New ideas and old wisdoms

September 18, 2008

A History of Political Thought: From Antiquity to the Present

Author: Bruce Haddock

Edition: First

Publisher: Polity Press

Pages: 320

Price: £60.00 and £18.99

ISBN 9780745640846 and 0853

The very idea of normative political theory has been beset by critics since the late 20th century from a series of perspectives, variously communitarian, relativist or postmodern in outlook. But as the closing chapter of Bruce Haddock's new survey argues, this predicament is a new variation on time-honoured themes.

His story begins with the confrontation between Socrates and Plato, who sought to ground the concept of justice in principles natural and immutable, and Sophists such as Protagoras who had argued that "man is the measure of all things". In these encounters, the argument is not only about this or that particular conception of justice, but addresses the very possibility of dialogue about common principles negotiated between different perspectives, interests and traditions. As Haddock retells it, the story of political thought has thus come full circle.

Haddock's approach builds on three theoretical commitments. Firstly, he sees the contingency of historical circumstances as crucial to the contexts with which political theorists grapple. But secondly, his account of the various phases of theoretical engagement refers continually to a perennial human need for social co-operation as a substratum informing all political thought, whatever other commitments theorists may have debated. This helps ground a third argument - that there remains an enduring need to engage in contention about normative principles and foundational commitments that can justify different forms of co-operation, no matter how tentative, and despite the challenges posed by the new sophists of post-foundationalism.

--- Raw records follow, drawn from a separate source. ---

(** Replace the data of a live tensor. *)
Definition tensor_store (t : MTensor) (d : list cell) : M unit := λ h,
  match t with
  | Some p =>
      match tensors h !! p with
      | Some obj =>
          (Ret tt,
           {| tensors := <[p := {| t_type := t_type obj; t_dims := t_dims obj;
                                   t_data := d |}]> (tensors h);
              next := next h; host_errors := host_errors h |})
      | None => (Undefined, h)
      end
  | None => (Undefined, h)
  end.

(** [makeMatrixTransposed<T, U>(nrow, ncol, data)]: [data] is the caller's
    column-major array, [conv] the conversion from its element type;
    [transposedCopy] runs on the data of the new tensor, which the array does
    not overlap. *)
Definition makeMatrixTransposed {U : Type} (conv : U -> T) (nrow ncol : Z) (data : list U)
  : M MatrixRef :=
  m ← makeMatrix T_type nrow ncol;
  let t := mr_ref m in
  obj ← host_tensor (tensor t);
  d ← lift (transposedCopy (λ x, ElemCell (conv x)) data (t_data obj) nrow ncol);
  tensor_store (tensor t) d;;
  MatrixRef_of t.




(** ** Specification side: positions of an iterator *)

(** The stored entry at offset [k] lies in row [r]. *)
Definition at_row (sm : SparseMatrixRef) (r k : Z) : bool :=
  (0 <=? r) && (r <? nrows sm)
  && (zget (rp (base sm)) r <=? k) && (k <? zget (rp (base sm)) (r + 1)).

(** The column indices strictly ascend at the offsets [lo], ..., [hi - 1]. *)
Definition row_strict (d : list Z) (lo hi : Z) : bool :=
  forallb (λ k, zget d k <? zget d (k + 1)) (seqZ lo (hi - lo - 1)).

(** No row stores a column twice. *)
Definition columns_strict (sm : SparseMatrixRef) : bool :=
  forallb (λ r, row_strict (ci (base sm)) (zget (rp (base sm)) r) (zget (rp (base sm)) (r + 1)))
          (seqZ 0 (nrows sm)).

(** The stored entries from the offset [k] of row [r] on, with their
    coordinates. *)
Definition entries_from (sm : SparseMatrixRef) (r k : Z) : list (Z * Z * T) :=
  map (λ k', (r, zget (ci (base sm)) k' - 1, ev_get (base sm) k'))
      (seqZ k (zget (rp (base sm)) (r + 1) - k))
  ++ concat (map (row_entries sm) (seqZ (r + 1) (nrows sm - (r + 1)))).

(** The stored entries with every row number above [size()] replaced by
    [size()]. *)
Definition capped_entries (sm : SparseMatrixRef) (l : list (Z * Z * T)) : list (Z * Z * T) :=
  map (λ t, (Z.min t.1.1 (size sm), t.1.2, t.2)) l.

End Tensors.

Arguments IntCell {T} z.

(** ** Images *)

(** A non-void function whose body is the expression statement [value;]:
    the value is dropped and control flows off the end of the function. *)
Definition expression_statement {A B : Type} (value : A) : outcome B := Undefined.

(** [class pixel_iterator]: [ptr] is an offset into the pixel data. *)
Record pixel_iterator := mkPixelIterator {
  ptr : Z;
  step : Z
}.

(** [bool operator == (const pixel_iterator &it) const { return ptr == it.ptr; }] *)
Definition pixel_iterator_eq (a b : pixel_iterator) : bool := ptr a =? ptr b.
Definition pixel_iterator_ne (a b : pixel_iterator) : bool := negb (ptr a =? ptr b).

(** [operator ++] and [operator --] *)
Definition pixel_iterator_incr (a : pixel_iterator) : pixel_iterator :=
  {| ptr := ptr a + step a; step := step a |}.
Definition pixel_iterator_decr (a : pixel_iterator) : pixel_iterator :=
  {| ptr := ptr a - step a; step := step a |}.

(** [pixel_iterator operator + (ptrdiff_t n) const] and [operator - (ptrdiff_t n)] *)
Definition pixel_iterator_add (a : pixel_iterator) (n : Z) : pixel_iterator :=
  {| ptr := ptr a + n * step a; step := step a |}.
Definition pixel_iterator_sub (a : pixel_iterator) (n : Z) : pixel_iterator :=
  {| ptr := ptr a - n * step a; step := step a |}.

(** The offset of the element [T & operator [] (mint i) { return ptr[i*step]; }]
    returns a reference to. *)
Definition pixel_iterator_at (a : pixel_iterator) (i : Z) : Z := ptr a + i * step a.

(** [ptrdiff_t operator - (const pixel_iterator &it) const { (ptr - it.ptr)/step; }] *)
Definition pixel_iterator_diff (a b : pixel_iterator) : outcome Z :=
  expression_statement ((ptr a - ptr b) `quot` step a).

(** [bool operator < (const pixel_iterator &it) const { ptr < it.ptr; }] and
    [>], [<=], [>=], written the same way *)
Definition pixel_iterator_lt (a b : pixel_iterator) : outcome bool :=
  expression_statement (ptr a <? ptr b).
Definition pixel_iterator_gt (a b : pixel_iterator) : outcome bool :=
  expression_statement (ptr a >? ptr b).
Definition pixel_iterator_le (a b : pixel_iterator) : outcome bool :=
  expression_statement (ptr a <=? ptr b).
Definition pixel_iterator_ge (a b : pixel_iterator) : outcome bool :=
  expression_statement (ptr a >=? ptr b).

(** The value the body of [operator -] computes: the difference of the two
    positions counted in steps. *)
Definition stride_scaled_difference (a b : pixel_iterator) : Z :=
  (ptr a - ptr b) `quot` step a.

(** [class GenericImageRef]: the cached members. *)
Record GenericImageRef := mkGenericImageRef {
  im_len : Z;
  im_nrows : Z;
  im_ncols : Z;
  im_nslices : Z;
  im_nchannels : Z;
  interleaved : bool;
  alphaChannel : bool
}.

Definition image_rows (im : GenericImageRef) : Z := im_nrows im.
Definition image_cols (im : GenericImageRef) : Z := im_ncols im.
Definition slices (im : GenericImageRef) : Z := im_nslices im.
Definition channels (im : GenericImageRef) : Z := im_nchannels im.
Definition interleavedQ (im : GenericImageRef) : bool := interleaved im.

Haddock's prose is clear and engaging and its texture is enriched by a wide range of reference. His account combines the virtues of two distinct approaches: firstly, chapters run consecutively in a more or less continuous chronological narrative, each zooming in on particular thinkers or texts in concise critical discussions. Secondly, each chapter prioritises a particular theme such as the tension between nature and convention for the Greeks and the emergence of the modern state for early moderns such as Machiavelli and Hobbes.

Haddock's general belief that political thought changes with circumstances supports a decision to identify key preoccupations and exigencies at each phase in the narrative that provide a leading concern suitable for characterising the period. Combining the two approaches has its difficulties as well as its advantages. Highlighting one theme sometimes causes other significant topics to fall back into shadow, and more might have been done in introducing the book to explain and justify the approach at the outset - but the benefits outweigh by far the costs on the whole.

Haddock's text will serve as an excellent overview for students of political thought, introducing them to the major concepts and thinkers and helping to persuade them of their continued importance.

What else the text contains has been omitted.